Se olharmos em uma linha do tempo, percebemos que a primeira grande virada na vida humana aconteceu lá atrás, quando o homem deixa de ser nômade e passa a investir na agricultura e em moradias fixas. O segundo momento de revolução acontece com a industrialização e o estímulo ao capitalismo e a competição. Atualmente, podemos dizer que estamos entrando em uma terceira era: a do compartilhamento. Algumas iniciativas, principalmente ligadas à construção civil já não se sustentam, e carecem de alternativas para alcançar a lógica do ganha-ganha, onde todas as partes envolvidas, da criação à compra, saiam beneficiadas.

Do ponto de vista econômico, o coliving apresenta-se como uma excelente opção. É comum que empreendimentos projetados sob a ideia sejam construídos com materiais de baixo impacto ambiental e contenham sistemas de reaproveitamento de água e captura de energia renovável, o que acarreta em imóveis mais econômicos e acessíveis.
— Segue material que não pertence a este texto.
Lemma empty_result_raises_index_error_witness :
  fst (handle_upload (P:=Faulty.no_labels) tt Sample.article
         (@Build_state Faulty.no_labels 0 None [] [])) =
    Raise Sample.ListIndexOutOfRange.
Proof.
  pose (s := @Build_state Faulty.no_labels 0 None [] []).
  pose (s0 := snd (emit Faulty.no_labels (Spinner (lit "Analyzing document...")) s)).
  pose (t := lit "Abstract. We study Vol. 3 of the Journal." ++ [NEWLINE] ++
             lit "References: DOI 10.1000/1" ++ [NEWLINE]).
  pose (s1 := snd (extract_text_from_pdf (P:=Faulty.no_labels) Sample.article s0)).
  pose (r := {| sequence := t; labels := []; scores := @nil N |}).
  pose (s2 := snd (classify_text (P:=Faulty.no_labels) tt t s1)).
  assert (Hext : extract_text_from_pdf (P:=Faulty.no_labels) Sample.article s0
                 = (Return t, s1)) by (vm_compute; reflexivity).
  assert (Hcls : classify_text (P:=Faulty.no_labels) tt t s1 = (Return r, s2))
    by (vm_compute; reflexivity).
  fold s.
  rewrite (@empty_result_raises_index_error Faulty.no_labels tt Sample.article
             s s1 s2 t r Hext Hcls (or_introl eq_refl)).
  reflexivity.
Defined.

Lemma unreadable_upload_witness :
  handle_upload (P:=Sample.platform) tt Sample.not_a_pdf Sample.start =
    (Raise Sample.NotAPdf,
     @Build_state Sample.platform 0 None
       [CallOpen (P:=Sample.platform) Sample.not_a_pdf (Raise Sample.NotAPdf)]
       [Spinner (lit "Analyzing document...")]).
Proof.
  apply (@unreadable_upload Sample.platform tt Sample.not_a_pdf Sample.start
           Sample.NotAPdf 0).
  reflexivity.
Defined.


Lemma verdict_matches_top_candidate_witness :
  exists new,
    ui (snd (handle_upload (P:=Sample.platform) tt Sample.article Sample.start)) =
      ui Sample.start ++ new /\
    filter is_verdict new = [Success (scholarly_message Sample.platform 9150%N)].
Proof.
  pose (s0 := snd (emit Sample.platform (Spinner (lit "Analyzing document..."))
                     Sample.start)).
  pose (t := lit "Abstract. We study Vol. 3 of the Journal." ++ [NEWLINE] ++
             lit "References: DOI 10.1000/1" ++ [NEWLINE]).
  pose (s1 := snd (extract_text_from_pdf (P:=Sample.platform) Sample.article s0)).
  pose (r := {| sequence := t; labels := candidate_labels;
                scores := [9150%N; 850%N] |}).
  pose (s2 := snd (classify_text (P:=Sample.platform) tt t s1)).
  assert (Hext : extract_text_from_pdf (P:=Sample.platform) Sample.article s0
                 = (Return t, s1)) by (vm_compute; reflexivity).
  assert (Hcls : classify_text (P:=Sample.platform) tt t s1 = (Return r, s2))
    by (vm_compute; reflexivity).
  destruct (@verdict_matches_top_candidate Sample.platform tt Sample.article
              Sample.start s1 s2 t r
              (lit "scholarly peer-reviewed academic article")
              [lit "popular or non-academic article"] 9150%N [850%N]
              Hext Hcls eq_refl eq_refl (or_introl eq_refl))
    as [new [Hui [Hscholarly _]]].
  exists new. split; [exact Hui | exact (Hscholarly eq_refl)].
Defined.

Lemma shown_text_length_witness :
  exists shown,
    last (ui (snd (handle_upload (P:=Sample.platform) tt Sample.article Sample.start)))
         (Title []) =
      Expander (MAGNIFIER_RIGHT ++ lit " Show Extracted Text") [Text shown] /\
    List.length shown = 68.
Proof.
  pose (s' := snd (handle_upload (P:=Sample.platform) tt Sample.article Sample.start)).
  pose (s0 := snd (emit Sample.platform (Spinner (lit "Analyzing document..."))
                     Sample.start)).
  pose (t := lit "Abstract. We study Vol. 3 of the Journal." ++ [NEWLINE] ++
             lit "References: DOI 10.1000/1" ++ [NEWLINE]).
  pose (s1 := snd (extract_text_from_pdf (P:=Sample.platform) Sample.article s0)).
  assert (Hrun : handle_upload (P:=Sample.platform) tt Sample.article Sample.start
                 = (Return tt, s')) by (vm_compute; reflexivity).
  assert (Hext : extract_text_from_pdf (P:=Sample.platform) Sample.article s0
                 = (Return t, s1)) by (vm_compute; reflexivity).
  destruct (@shown_text_length Sample.platform tt Sample.article Sample.start
              s' s1 t Hrun Hext) as [shown [Hlast [Hlen _]]].
  exists shown. split; [exact Hlast|]. rewrite Hlen. reflexivity.
Defined.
Divisão de tarefas básicas entre os moradores de uma casa compartilhada. Consumo colaborativo de suprimentos. Trocas de objetos e equipamentos. Uso otimizado de meios de transporte, são muitas as atitudes que beneficiam tanto os participantes quanto a sociedade em geral.

Aspectos do cohousing. Imagem via UK Cohousing Network

Aspectos do cohousing. Imagem via UK Cohousing Network

Para quem se destina o coliving?

De modo geral, é comum que iniciativas de coliving tendam a atrair um público mais jovem. Este demonstra-se mais disposto a assumir novos modos de vida. A maior parte dos novos empreendimentos que seguem o movimento, como o The Collective, em Londres, são projetados para jovens e autônomos. Eles buscam espaços inteligentes para troca de experiências, aprimoramento de habilidades e oportunidades profissionais. Misturam-se, muitas vezes, com espaços de coworking – ambientes de trabalho compartilhados.

The Collective, Londres. Imagem via Curbed

The Collective, Londres. Imagem via www.curbed.com

No Brasil, o conceito de coliving vem sendo ativado pela arquiteta Lilian Lubochinski, fundadora da Cohousing Brasil, uma consultoria para projetos na área. Uma das ideias da organização, inclusive, é criar espaços de coliving para idosos, seguindo uma tendência já existente nos Estados Unidos e Canadá. Assim como para o público jovem, a ideia é proporcionar espaços de convivência acessíveis e que atendam necessidades do público-alvo. Já iniciativas como a Casoca, por exemplo, baseada no Rio de Janeiro, pretendem focar em experiências de coliving que investem na educação colaborativa de crianças.

Casoca, Rio de Janeiro. Imagem via Agência O Globo

Casoca, Rio de Janeiro. Imagem via oglobo.globo.com

Fato é: iniciativas de coliving têm ganho muitos adeptos e empreendimentos pelo mundo. No Brasil, ainda há poucos projetos nas grandes cidades, mas muitos estudos em andamento, o que demonstra o potencial do país em abraçar essa tendência.